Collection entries

Lemma remove_leftover_clears p w :
  let w' := snd (when_ (exists_ (files w) p) (ignore_errors (os_remove p)) w) in
  is_file (files w') p = false
  /\ forall k, is_file (files w) k = false -> is_file (files w') k = false.
Proof.
  cbn zeta. unfold exists_, when_, ignore_errors, os_remove, is_file.
  destruct (files w !! p) as [[data|sz l]|] eqn:E.
  - rewrite run_bind, run_get_files, E. cbn. rewrite lookup_delete_eq.
    split; [reflexivity|]. intros k. apply is_file_delete.
  - rewrite run_bind, run_get_files, E. cbn. rewrite E. auto.
  - cbn. rewrite E. auto.
Qed.

Lemma run_when_ignore (b : bool) (m : M unit) w :
  when_ b (ignore_errors m) w = (Ret tt, snd (when_ b (ignore_errors m) w)).
Proof.
  unfold when_, ignore_errors. destruct b; [|reflexivity].
  destruct (m w) as [[[]|e] w']; reflexivity.
Qed.

(** After the handler of a failed attempt, neither the final nor the
    temporary path holds a file. *)
Lemma cleaned_clears a local_path w :
  is_file (files (cleaned a local_path w)) local_path = false
  /\ is_file (files (cleaned a local_path w)) (local_path ++ ".tmp") = false.
Proof.
  unfold cleaned, on_request_exception. rewrite run_bind.
  assert (Hs : exists w0, when_ (a <? MAX_RETRIES) (sleep (RETRY_DELAY * a)) w = (Ret tt, w0)).
  { unfold when_. destruct (a <? MAX_RETRIES); eexists; reflexivity. }
  destruct Hs as [w0 ->]. cbn [remove_leftovers].
  rewrite run_bind, run_path_exists, run_bind.
  destruct (remove_leftover_clears (local_path ++ ".tmp") w0) as [H1 _].
  rewrite run_when_ignore.
  set (w1 := snd (when_ (exists_ (files w0) (local_path ++ ".tmp")) _ w0)) in *.
  rewrite run_bind, run_path_exists, run_bind.
  destruct (remove_leftover_clears local_path w1) as [H2 H3].
  rewrite run_when_ignore.
  set (w2 := snd (when_ (exists_ (files w1) local_path) _ w1)) in *.
  rewrite run_ret. cbn [snd]. auto.
Qed.

Lemma attempts_exhaust sess enc local_path attempts w :
  (forall hist, retryable (sess hist enc)) ->
  is_dir (files w) (local_path ++ ".tmp") = false ->
  attempts <> [] ->
  let run := download_attempts sess enc local_path attempts w in
  fst run = Ret false
  /\ requests (snd run) = (repeat enc (length attempts) ++ requests w)%list
  /\ is_file (files (snd run)) local_path = false
  /\ is_file (files (snd run)) (local_path ++ ".tmp") = false.
Proof.
  intros Hf. revert w. induction attempts as [|a rest IH]; intros w Ht Hne; [contradiction|].
  cbn zeta.
  assert (Next : forall w2,
            requests w2 = enc :: requests w ->
            is_dir (files w2) (local_path ++ ".tmp") = false ->
            download_attempts sess enc local_path (a :: rest) w
            = download_attempts sess enc local_path rest (cleaned a local_path w2) ->
            fst (download_attempts sess enc local_path (a :: rest) w) = Ret false
            /\ requests (snd (download_attempts sess enc local_path (a :: rest) w))
               = (repeat enc (length (a :: rest)) ++ requests w)%list
            /\ is_file (files (snd (download_attempts sess enc local_path (a :: rest) w)))
                 local_path = false
            /\ is_file (files (snd (download_attempts sess enc local_path (a :: rest) w)))
                 (local_path ++ ".tmp") = false).
  { intros w2 R2 D2 ->. destruct rest as [|a2 rest2].
    - cbn [download_attempts]. rewrite run_ret. cbn [fst snd].
      rewrite requests_cleaned, R2. split; [reflexivity|]. split; [reflexivity|].
      apply cleaned_clears.
    - destruct (IH (cleaned a local_path w2)) as (H1 & H2 & H3 & H4);
        [apply cleaned_not_dir, D2 | discriminate |].
      rewrite requests_cleaned, R2 in H2.
      split; [exact H1|]. split; [|auto].
      rewrite H2. apply (repeat_shift enc (length (a2 :: rest2))). }
  specialize (Hf (requests w)).
  destruct (sess (requests w) enc) as [|status chunks complete] eqn:E.
  - apply (Next (requested enc w)); [reflexivity | exact Ht | apply attempts_refused, E].
  - cbn in Hf. destruct Hf as (H3 & H4 & Hc).
    assert (Hs : (status =? 403) || (status =? 404) = false) by lia.
    destruct ((400 <=? status) && (status <? 600)) eqn:He.
    { apply (Next (requested enc w));
        [reflexivity | exact Ht | eapply attempts_error; eassumption]. }
    destruct Hc as [Hc|Hc]; [lia|]. subst complete.
    destruct (attempts_body sess enc local_path a rest w status chunks false
                E Hs He Ht) as (w2 & _ & F2 & R2 & Eq).
    apply (Next w2); [exact R2 | | exact Eq].
    rewrite F2, is_dir_streamed. destruct (decide _); [reflexivity | contradiction].
Qed.

(** When every response is retryable, [download_file] makes
    [MAX_RETRIES] requests and returns [False], and neither the final
    nor the temporary path holds a file afterwards. *)
Theorem retries_exhausted (sess : session) (url local_path : string) (w : world) :
  (forall hist, retryable (sess hist (wire_url url))) ->
  must_fetch (files w) local_path = true ->
  fst (makedirs (dirname local_path) w) = Ret tt ->
  is_dir (files w) (local_path ++ ".tmp") = false ->
  let run := download_file sess url local_path w in
  fst run = Ret false
  /\ requests (snd run)
     = (repeat (wire_url url) (Z.to_nat MAX_RETRIES) ++ requests w)%list
  /\ is_file (files (snd run)) local_path = false
  /\ is_file (files (snd run)) (local_path ++ ".tmp") = false.
Proof.
  intros Hf Hm Hk Ht. cbn zeta. rewrite download_file_absent by assumption.
  rewrite run_bind.
  pose proof (quiet_makedirs (dirname local_path) w) as [Rq G].
  destruct (makedirs (dirname local_path) w) as [[[]|e] w1]; [|discriminate].
  cbn [snd] in *. rewrite <- Rq.
  apply (attempts_exhaust sess (wire_url url) local_path attempt_numbers w1 Hf);
    [|discriminate].
  eapply gentle_not_dir; [exact G | apply length_tmp_gt | exact Ht].
Qed.

(** The body breaks off after its first chunk at every attempt. *)
Example retries_exhausted_witness :
  let sess : session := fun _ _ => Reply 200 [[x41]] false in
  let run := download_file sess "https://host/a b.bin" "out/a.bin" blank in
  fst run = Ret false
  /\ requests (snd run) = (repeat "https://host/a%20b.bin" 3 ++ [])%list
  /\ is_file (files (snd run)) "out/a.bin" = false
  /\ is_file (files (snd run)) "out/a.bin.tmp" = false.
Proof.
  cbn zeta.
  apply (retries_exhausted (fun _ _ => Reply 200 [[x41]] false)
           "https://host/a b.bin" "out/a.bin" blank).
  - intros hist. cbn. split; [discriminate|]. split; [discriminate|]. right. reflexivity.
  - reflexivity.
  - vm_compute. reflexivity.
  - reflexivity.
Defined.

# EXERCISE OBJECTIVE:
Looking back over the data above, restate word for word the lines that begin at the line with "split; [exact H1|]. split; [|auto]." and end at the line with "must_fetch (files w) local_path = true ->", inclusive.

# RESULT:
      split; [exact H1|]. split; [|auto].
      rewrite H2. apply (repeat_shift enc (length (a2 :: rest2))). }
  specialize (Hf (requests w)).
  destruct (sess (requests w) enc) as [|status chunks complete] eqn:E.
  - apply (Next (requested enc w)); [reflexivity | exact Ht | apply attempts_refused, E].
  - cbn in Hf. destruct Hf as (H3 & H4 & Hc).
    assert (Hs : (status =? 403) || (status =? 404) = false) by lia.
    destruct ((400 <=? status) && (status <? 600)) eqn:He.
    { apply (Next (requested enc w));
        [reflexivity | exact Ht | eapply attempts_error; eassumption]. }
    destruct Hc as [Hc|Hc]; [lia|]. subst complete.
    destruct (attempts_body sess enc local_path a rest w status chunks false
                E Hs He Ht) as (w2 & _ & F2 & R2 & Eq).
    apply (Next w2); [exact R2 | | exact Eq].
    rewrite F2, is_dir_streamed. destruct (decide _); [reflexivity | contradiction].
Qed.

(** When every response is retryable, [download_file] makes
    [MAX_RETRIES] requests and returns [False], and neither the final
    nor the temporary path holds a file afterwards. *)
Theorem retries_exhausted (sess : session) (url local_path : string) (w : world) :
  (forall hist, retryable (sess hist (wire_url url))) ->
  must_fetch (files w) local_path = true ->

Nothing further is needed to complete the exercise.